For nearly fifteen years, Next 10 has closely tracked the most pressing environmental and economic challenges facing the state of California, with a goal to educate and empower Californians to seek a better future for our state. As we share this year’s edition of the California Green Innovation Index, it is against not only the backdrop of the last two years of COVID-19 challenges, but also just weeks after the global climate summit concluded in Glasgow, Scotland. While many have critiqued the lack of progress and commitment to meaningful action that resulted from the Glasgow negotiations, what is clear is that the world is watching and is concerned. Countries like China and India may continue to rely on coal to build their economies, but while the resulting emissions are problematic, US emissions have represented a far greater share of global greenhouse gas pollution historically. The time for pointing fingers has long since passed. We all must do our part to transition to a carbon-free economy without marginalizing others in the process.
Commitment to aggressive action to reduce the impacts of climate change that are already being felt while simultaneously driving down emissions to limit future harm from a warming planet is critical. For years, California has been at the forefront of climate leadership, setting aggressive greenhouse gas reduction goals and clean energy targets while investing in policy and technology to help build a greener and cleaner economy. And while the state has delivered on many fronts, the hard truth remains that we are no longer on track to meet our forthcoming climate goals, and even state leadership has expressed concern that we are off track.

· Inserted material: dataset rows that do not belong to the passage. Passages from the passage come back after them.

Lemma CompressAmount_spec n : 0 <= n <= MAX_MONEY -> exists x, CompressAmount n = Ok x /\ 0 <= x < 2 ^ 64 /\ DecompressAmount x = n.
Proof.
  intros Hn. change MAX_MONEY with 2100000000000000 in Hn. unfold CompressAmount. assert (u64 n = n) as -> by (unfold u64; apply Z.mod_small; lia).
  destruct (Z.eqb_spec n 0) as [->|Hne]; [by exists 0|]. pose proof (trailing_zeros_spec 9 n 0 ltac:(lia) ltac:(lia) ltac:(lia)) as Ht.
  destruct (trailing_zeros 9 n 0) as [n' e]. destruct Ht as (En & He & Hn' & Hmod). rewrite Z.sub_0_r in En.
  pose proof (Z.pow_pos_nonneg 10 e ltac:(lia) ltac:(lia)) as Hp. assert (n' <= n) as Hle by nia.
  pose proof (Z.div_mod n' 10 ltac:(lia)) as Hdm. pose proof (Z.mod_pos_bound n' 10 ltac:(lia)) as Hmb.
  assert (forall x, 0 <= x < 2 ^ 64 -> u64 x = x) as Hu by (intros x Hx; unfold u64; by apply Z.mod_small).
  assert (forall m, m = n' -> i64 (times_ten (Z.to_nat e) (u64 m)) = n) as Hend.
  { intros m ->. rewrite Hu by lia. rewrite times_ten_spec; rewrite ?Z2Nat.id by lia; [|lia|lia]. rewrite <- En. unfold i64. rewrite Z.mod_small; lia. }
  destruct (Z.ltb_spec e 9) as [Hlt|Hge].
  - specialize (Hmod Hlt). assert ((1 <=? n' mod 10) && (n' mod 10 <=? 9) = true) as -> by (apply andb_true_intro; split; apply Z.leb_le; lia).
    cbn [assert_ mbind outcome_bind]. set (q := n' / 10) in *. set (d := n' mod 10) in *.
    rewrite (Hu (q * 9)), (Hu (q * 9 + d - 1)), (Hu (1 + _ * 10 + e)) by lia. eexists. split; [done|]. split; [lia|].
    unfold DecompressAmount. destruct (Z.eqb_spec (1 + (q * 9 + d - 1) * 10 + e) 0); [lia|].
    assert ((1 + (q * 9 + d - 1) * 10 + e - 1) mod 10 = e) as -> by (symmetry; apply (Z.mod_unique _ _ (q * 9 + d - 1)); lia).
    assert ((1 + (q * 9 + d - 1) * 10 + e - 1) / 10 = q * 9 + (d - 1)) as -> by (symmetry; apply (Z.div_unique _ _ _ e); lia).
    destruct (Z.ltb_spec e 9); [|lia]. apply Hend.
    assert ((q * 9 + (d - 1)) / 9 = q) as -> by (symmetry; apply (Z.div_unique _ _ _ (d - 1)); lia).
    assert ((q * 9 + (d - 1)) mod 9 = d - 1) as -> by (symmetry; apply (Z.mod_unique _ _ q); lia). lia.
  - assert (e = 9) as -> by lia. rewrite (Hu (n' - 1)), (Hu (1 + _ * 10 + 9)) by lia. eexists. split; [done|]. split; [lia|].
    unfold DecompressAmount. destruct (Z.eqb_spec (1 + (n' - 1) * 10 + 9) 0); [lia|].
    assert ((1 + (n' - 1) * 10 + 9 - 1) mod 10 = 9) as -> by (symmetry; apply (Z.mod_unique _ _ (n' - 1)); lia).
    assert ((1 + (n' - 1) * 10 + 9 - 1) / 10 = n' - 1) as -> by (symmetry; apply (Z.div_unique _ _ _ 9); lia).
    cbn [Z.ltb Z.compare Pos.compare Pos.compare_cont]. apply Hend. lia.
Qed.

(** ** Scripts come back *)

Lemma slice_bytes s a n : (a + n <= length s)%nat -> slice s a n = map (sbyte s) (seq a n).
Proof.
  assert (forall x (l : list Z) b m, map (sbyte (x :: l)) (seq (S b) m) = map (sbyte l) (seq b m)) as Hshift by (intros; by rewrite <- seq_shift, map_map).
  revert s n. induction a as [|a IH]; intros s n Hl.
  - unfold slice. rewrite drop_0. revert s Hl. induction n as [|n IH]; intros [|x s] Hl; cbn [length] in Hl; [done | done | lia|].
    cbn [take seq map]. by rewrite Hshift, IH by lia.
  - destruct s as [|x s]; cbn [length] in Hl; [lia|]. rewrite Hshift. apply IH. lia.
Qed.

Lemma length_slice s a n : (a + n <= length s)%nat -> length (slice s a n) = n.
Proof. intros Hl. unfold slice. rewrite length_take, length_drop. lia. Qed.

Lemma split_script s a n c : length s = (a + n + c)%nat -> s = map (sbyte s) (seq 0 a) ++ slice s a n ++ map (sbyte s) (seq (a + n) c).
Proof.
  intros Hl. rewrite <- !slice_bytes by lia. unfold slice. rewrite drop_0.
  rewrite <- (take_drop a s) at 1. f_equal. rewrite <- (take_drop n (drop a s)) at 1. f_equal. rewrite drop_drop.
  rewrite firstn_all2; [done|]. rewrite length_drop. lia.
Qed.

Lemma sbyte_slice s a n i : (i < n)%nat -> (a + n <= length s)%nat -> sbyte (slice s a n) i = sbyte s (a + i).
Proof.
  intros Hi Hl. rewrite slice_bytes by done. unfold sbyte at 1. rewrite (nth_indep _ 0 (sbyte s 0)) by (rewrite length_map, length_seq; lia).
  rewrite map_nth, seq_nth by done. done.
Qed.

Lemma slice_slice s a n b m : (b + m <= n)%nat -> (a + n <= length s)%nat -> slice (slice s a n) b m = slice s (a + b) m.
Proof.
  intros Hb Hl. unfold slice. rewrite skipn_firstn_comm, firstn_firstn, drop_drop, Nat.min_l by lia. done.
Qed.

Lemma new_CPubKey_keeps h t : GetLen h = S (length t) -> new_CPubKey (h :: t) = h :: t.
Proof. intros Hl. unfold new_CPubKey. rewrite Hl. cbn [length]. by rewrite Nat.eqb_refl. Qed.

Lemma slice_cons s a n : (a + S n <= length s)%nat -> slice s a (S n) = sbyte s a :: slice s (S a) n.
Proof. intros Hl. by rewrite !slice_bytes by lia. Qed.

Lemma slice_app s a n m : slice s a (n + m) = slice s a n ++ slice s (a + n) m.
Proof. unfold slice. rewrite <- drop_drop. symmetry. apply take_take_drop. Qed.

The latest greenhouse gas inventory data show that California saw its second largest year-over-year drop in emissions since 2010—but our annual rate of reduction is still far from where it needs to be in order to meet our 2030 climate goal. California’s rate of renewable energy growth has also slowed in recent years, while more natural gas capacity was added to the grid in 2020 than any other resource. Slow progress is being achieved in the transportation and building sectors as adoption of cleaner vehicles and building codes and technologies gain modest momentum. But at our current rate of progress, we would be hitting our climate goals decades late.

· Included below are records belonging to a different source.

Definition DB_COIN : Z := 67.

Definition DB_BEST_BLOCK : Z := 66.

Definition DB_HEAD_BLOCKS : Z := 72.

(** The key of a single character. *)

Definition char_key (c : Z) : list Z := ser_writedata8 c.

Definition CoinEntry : codec COutPoint :=
  {| Serialize o := n ← WriteVarInt 4 (outpoint_n o); Ok (ser_writedata8 DB_COIN ++ outpoint_txid o ++ n);
     Unserialize s :=
       '(key, s) ← ser_readdata8 s;
       '(id, s) ← Unserialize uint256_codec s;
       '(n, s) ← ReadVarInt 32 s;
       Ok ({| outpoint_txid := id; outpoint_n := n |}, s);
     sizeof := 16 |}.

#[export] Instance outpoint_ok_dec o : Decision (outpoint_ok o).
Proof. unfold outpoint_ok, is_uint256, is_byte. apply _. Defined.

(** The key of a coin.  A record that is no [COutPoint], because its parts are too large for their types, has none. *)

Definition coin_key (o : COutPoint) : option (list Z) :=
  if decide (outpoint_ok o) then match Serialize CoinEntry o with Ok k => Some k | _ => None end else None.

(** ** Reading a coin *)

Section read.
Context `{SecpSerialize}.

(** [CScriptCompressor::Unserialize] from a [CDataStreamInput_NoScr]: a script above the limit is not read, and its size is
    returned. *)

Definition script_Unserialize_max (maxScriptSize : Z) : reader (list Z * option Z) := fun s =>
  '(nSize, s) ← ReadVarInt 32 s;
  if nSize <? nSpecialScripts then
    '(vch, s) ← stream_read (GetSpecialSize nSize) s;
    script ← Decompress nSize vch [];
    Ok ((script, None), s)
  else
    let nSize := nSize - nSpecialScripts in
    if MAX_SCRIPT_SIZE_AFTER_GENESIS <? nSize then
      '(_, s) ← stream_ignore nSize s; Ok (([code OP_FALSE; code OP_RETURN], None), s)
    else if maxScriptSize <? nSize then Ok (([], Some nSize), s)
    else '(script, s) ← stream_read nSize s; Ok ((script, None), s).

Definition coin_Unserialize_max (maxScriptSize : Z) : reader (CoinImpl * option Z) := fun s =>
  '(n, s) ← ReadVarInt 32 s;
  '(nVal, s) ← ReadVarInt 64 s;
  '((script, actualScriptSize), s) ← script_Unserialize_max maxScriptSize s;
  Ok (({| coin_out := {| nValue := DecompressAmount nVal; scriptPubKey := script |}; coin_owner := true; coin_code := n;
          mScriptSize := script_size script |}, actualScriptSize), s).

End read.

(** ** The database with its cache *)

Record CoinsDB (D : Type) := {
  db : CDBWrapper D;
  cdb_hashBlock : list Z;
  cdb_mCache : CoinsStore;
  mFetchingCoins : gset COutPoint;
  mCacheSizeThreshold : Z }.

Arguments db {D} _.
Arguments cdb_hashBlock {D} _.
Arguments cdb_mCache {D} _.
Arguments mFetchingCoins {D} _.
Arguments mCacheSizeThreshold {D} _.

(** What the first critical section of [GetCoin] decides. *)

Inductive fetch_start :=
| FetchReturn (r : option CoinImpl)
| FetchWait
| FetchLoad (coinFromCache : option CoinImpl) (maxScriptLoadingSize : Z).

Section database.
Context `{MemUsage} `{SecpSerialize} {D : Type} `{LevelDB D}.

Definition new_CoinsDB (w : CDBWrapper D) (cacheSizeThreshold : Z) : CoinsDB D :=
  {| db := w; cdb_hashBlock := uint256_null; cdb_mCache := {| cacheCoins := ∅; cachedCoinsUsage := 0 |}; mFetchingCoins := ∅; mCacheSizeThreshold := cacheSizeThreshold |}.

Definition with_fetching (v : CoinsDB D) (f : gset COutPoint) : CoinsDB D :=
  {| db := db v; cdb_hashBlock := cdb_hashBlock v; cdb_mCache := cdb_mCache v; mFetchingCoins := f; mCacheSizeThreshold := mCacheSizeThreshold v |}.

Definition with_store (v : CoinsDB D) (s : CoinsStore) : CoinsDB D :=
  {| db := db v; cdb_hashBlock := cdb_hashBlock v; cdb_mCache := s; mFetchingCoins := mFetchingCoins v; mCacheSizeThreshold := mCacheSizeThreshold v |}.

Definition with_tip (v : CoinsDB D) (h : list Z) : CoinsDB D :=
  {| db := db v; cdb_hashBlock := h; cdb_mCache := cdb_mCache v; mFetchingCoins := mFetchingCoins v; mCacheSizeThreshold := mCacheSizeThreshold v |}.

Definition DBGetCoin (o : COutPoint) (maxScriptSize : Z) (w : CDBWrapper D) : outcome coins_exn (option CoinImpl) :=
  match coin_key o with
  | None => Ok None
  | Some k =>
      res ← of_stream (Read (coin_Unserialize_max maxScriptSize) k w);
      Ok (match res with
          | None => None
          | Some (coin, Some actualScriptSize) => Some (coin_without_script (nValue (coin_out coin)) actualScriptSize (coin_GetHeight coin) (coin_IsCoinBase coin))
          | Some (coin, None) => Some coin
          end)
  end.

(** Reading these two types has a result on every value ([codec_defined]). *)

Definition DBGetBestBlock (w : CDBWrapper D) : list Z :=
  match Read (Unserialize uint256_codec) (char_key DB_BEST_BLOCK) w with Ok (Some h) => h | _ => uint256_null end.

Definition GetHeadBlocks (w : CDBWrapper D) : list (list Z) :=
  match Read (Unserialize (vector_codec uint256_codec)) (char_key DB_HEAD_BLOCKS) w with Ok (Some h) => h | _ => [] end.

(** ** The cache *)

Definition getMaxScriptLoadingSize (v : CoinsDB D) (requestedMaxScriptSize : Z) : Z :=
  if store_DynamicMemoryUsage (cdb_mCache v) <? mCacheSizeThreshold v then
    Z.max requestedMaxScriptSize (mCacheSizeThreshold v - store_DynamicMemoryUsage (cdb_mCache v))
  else requestedMaxScriptSize.

Definition hasSpaceForScript (v : CoinsDB D) (scriptSize : Z) : bool :=
  u64 (store_DynamicMemoryUsage (cdb_mCache v) + scriptSize) <=? mCacheSizeThreshold v.

(** One turn of the loop, under [mCoinsViewCacheMtx]. *)

Definition begin_fetch (o : COutPoint) (maxScriptSize : Z) (v : CoinsDB D) : fetch_start * CoinsDB D :=
  let coinFromCache := FetchCoin (cdb_mCache v) o in
  let load :=
    if decide (o ∈ mFetchingCoins v) then (FetchWait, v)
    else (FetchLoad coinFromCache (getMaxScriptLoadingSize v maxScriptSize), with_fetching v ({[ o ]} ∪ mFetchingCoins v)) in
  match coinFromCache with
  | Some c =>
      if coin_IsSpent c then (FetchReturn None, v)
      else if HasScript c then (FetchReturn (Some c), v)
      else if maxScriptSize <? mScriptSize c then (FetchReturn (Some (strip_script c)), v)
      else load
  | None => load
  end.

(** After the read from the database.  Without a coin only the guard runs, which erases the outpoint. *)

Definition end_fetch (o : COutPoint) (coinFromCache coinFromView : option CoinImpl) (v : CoinsDB D) : outcome coins_exn (option CoinImpl * CoinsDB D) :=
  let v := with_fetching v (mFetchingCoins v ∖ {[ o ]}) in
  match coinFromView with
  | None => Ok (None, v)
  | Some c =>
      match coinFromCache with
      | Some _ =>
          _ ← assert_ (HasScript c);
          if hasSpaceForScript v (mScriptSize c) then
            s ← ReplaceWithCoinWithScript (cdb_mCache v) o c; Ok (Some (MakeNonOwning c), with_store v s)
          else Ok (Some c, v)
      | None =>
          if negb (hasSpaceForScript v (mScriptSize c)) then
            s ← store_cache_coin (cdb_mCache v) o (strip_script c); Ok (Some c, with_store v s)
          else
            s ← store_cache_coin (cdb_mCache v) o c;
            _ ← assert_ (coin_owner c);
            Ok (Some (MakeNonOwning c), with_store v s)
      end
  end.

(** [GetCoin] of a thread that runs alone; it would wait for itself for ever. *)

Definition cdb_GetCoin (v : CoinsDB D) (o : COutPoint) (maxScriptSize : Z) : outcome coins_exn (option CoinImpl * CoinsDB D) :=
  match begin_fetch o maxScriptSize v with
  | (FetchReturn r, v) => Ok (r, v)
  | (FetchWait, _) => Abort
  | (FetchLoad coinFromCache m, v) => coinFromView ← DBGetCoin o m (db v); end_fetch o coinFromCache coinFromView v
  end.

Definition cdb_GetBestBlock (v : CoinsDB D) : list Z * CoinsDB D :=
  if bool_decide (cdb_hashBlock v = uint256_null) then let h := DBGetBestBlock (db v) in (h, with_tip v h) else (cdb_hashBlock v, v).

(** [CoinsDBView] hands these on. *)

#[export] Instance CoinsDBView : ICoinsView (CoinsDB D) := {| view_GetCoin := cdb_GetCoin; view_GetBestBlock := cdb_GetBestBlock |}.

Definition HaveCoinInCache (v : CoinsDB D) (o : COutPoint) : bool := bool_decide (is_Some (FetchCoin (cdb_mCache v) o)).

Definition cdb_Uncache (v : CoinsDB D) (vOutpoints : list COutPoint) : CoinsDB D := with_store v (Uncache (cdb_mCache v) vOutpoints).

(** With the write lock held; the entries in the order of the iteration. *)

Definition cdb_BatchWrite (v : CoinsDB D) (hashBlockIn : list Z) (mapCoins : list (COutPoint * CCoinsCacheEntry)) : outcome coins_exn (CoinsDB D) :=
  if bool_decide (hashBlockIn = uint256_null) then _ ← assert_ (length mapCoins =? 0)%nat; Ok v
  else s ← BatchWrite (cdb_mCache v) mapCoins; Ok (with_tip (with_store v s) hashBlockIn).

Recent developments to expand renewable energy and clean vehicle infrastructure within the state show promise, but results must be achieved with expediency. We know that a cleaner economy can deliver for Californians: our investments in solar energy has placed the state as the largest employer of solar workers—more than one third of the national solar workforce. And with solar jobs alone providing more than five times the number of jobs in the fossil fuel industry in the state, it is clear that there is abundant opportunity to grow our clean energy economy.
Getting through this moment in our history won’t be easy, but if the last few years have taught us anything, it is that we are all connected and we can all help each other out of a collective crisis. Working to address climate change through all sectors of the economy and to ensure all communities are part of the solution will be critical to our success. We hope that our latest data will shed light on not only the challenges we face in attempting to grow our economy while addressing climate change, but also the opportunities to help get us there. By redoubling our statewide efforts to serve as a climate leader, we can help deliver benefits to all Californians while reclaiming our role as a global leader, as well.